◆ What is required
From the entries below, copy every line that has the word "Stdlib".

◆ Listed records
(** * SimpleIM gateway: connection lifecycle, deduplication, dispatch

    A shallow embedding of the gateway core of d60-Lab/SimpleIM:

    - package [model]: the message envelope and the conversation-identity
      encoders ([GetSingleChatConversationID], [GetGroupChatConversationID]);
    - package [gateway], connection.go: [Connection] with its bounded outbound
      queue, and [ConnectionManager] with [Register] / [Unregister];
    - package [gateway], the WebSocket handler: [MessageDeduper],
      [handleMessage] and the per-type handlers;
    - package [gateway], the dispatcher: [GetUserNode], [pushToLocalUser],
      [publishToNode], [DispatchToUsers].

    Conventions.  Go strings are [string] (sequences of 8-bit characters,
    compared bytewise).  Wall-clock readings ([time.Now()]) are arguments.
    Pointers to connections are addresses into a heap of [Connection] values,
    so that the registry maps and their callers share one object.  Code is
    modelled one call at a time: a mutex-protected method is one atomic
    state transformer. *)

From Stdlib Require Import ZArith String Ascii List Bool Lia.
From stdpp Require Import gmap strings list fin_maps sorting.
From Stdlib Require Import DecimalString.

Set Warnings "-register-all".

Local Open Scope string_scope.
Local Open Scope Z_scope.
Local Open Scope list_scope.

(* ===================================================================== *)
(** * Package model                                                       *)
(* ===================================================================== *)

(** [type MessageType int] with the constants the gateway refers to. *)
Definition MessageType := Z.

Definition MsgText        : MessageType := 0.
Definition MsgSingleChat  : MessageType := 1.
Definition MsgGroupChat   : MessageType := 2.
Definition MsgSystem      : MessageType := 3.
Definition MsgAck         : MessageType := 30.
Definition MsgReadReceipt : MessageType := 31.
Definition MsgRevoke      : MessageType := 32.
Definition MsgTyping      : MessageType := 33.
Definition MsgHeartbeat   : MessageType := 99.
Definition MsgKickout     : MessageType := 100.

(** What [json.Unmarshal] stores into an [interface{}]: objects become
    [map[string]interface{}], numbers [float64].  A number is kept as the
    integer that [int64(n)] yields; objects are association lists looked up
    by key. *)
Inductive JSON :=
  | JNull
  | JBool (b : bool)
  | JNum (n : Z)
  | JStr (s : string)
  | JArr (l : list JSON)
  | JObj (kv : list (string * JSON)).

Record AckContent := { ack_MessageID : string; ack_Status : Z }.

Record ReadReceiptContent := {
  rr_ConversationID : string;
  rr_MessageIDs : list string;
  rr_LastReadSeq : Z
}.

Record HeartbeatContent := { hb_Timestamp : Z }.

Record KickoutContent := { ko_Reason : string; ko_DeviceID : string }.

(** The dynamic values held by [Message.Content] ([interface{}]) in the code
    modelled here. *)
Inductive MsgContent :=
  | CNil
  | CJSON (v : JSON)
  | CAck (a : AckContent)
  | CReadReceipt (r : ReadReceiptContent)
  | CHeartbeat (h : HeartbeatContent)
  | CKickout (k : KickoutContent)
  | CStringMap (kv : list (string * string)).

Record Message := {
  MessageID : string;
  Type_ : MessageType;
  From : string;
  To : string;
  Content : MsgContent;
  ContentRaw : string;
  Timestamp : Z;
  ClientTimestamp : Z;
  QoS : Z;
  ConversationID : string;
  Seq : Z;
  Revoked : bool;
  CreatedAt : Z
}.

(** The composite literal [&model.Message{Type: ..., Content: ...,
    Timestamp: ...}]: the other fields have their zero values. *)
Definition mkMessage (ty : MessageType) (c : MsgContent) (ts : Z) : Message :=
  {| MessageID := ""; Type_ := ty; From := ""; To := ""; Content := c;
     ContentRaw := ""; Timestamp := ts; ClientTimestamp := 0; QoS := 0;
     ConversationID := ""; Seq := 0; Revoked := false; CreatedAt := 0 |}.

(** Field assignments [msg.F = v] on a message. *)
Definition set_MessageID (m : Message) (v : string) : Message :=
  {| MessageID := v; Type_ := Type_ m; From := From m; To := To m;
     Content := Content m; ContentRaw := ContentRaw m; Timestamp := Timestamp m;
     ClientTimestamp := ClientTimestamp m; QoS := QoS m;
     ConversationID := ConversationID m; Seq := Seq m; Revoked := Revoked m;
     CreatedAt := CreatedAt m |}.

Definition set_From (m : Message) (v : string) : Message :=
  {| MessageID := MessageID m; Type_ := Type_ m; From := v; To := To m;
     Content := Content m; ContentRaw := ContentRaw m; Timestamp := Timestamp m;
     ClientTimestamp := ClientTimestamp m; QoS := QoS m;
     ConversationID := ConversationID m; Seq := Seq m; Revoked := Revoked m;
     CreatedAt := CreatedAt m |}.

◆ Written solution
From Stdlib Require Import ZArith String Ascii List Bool Lia.
From Stdlib Require Import DecimalString.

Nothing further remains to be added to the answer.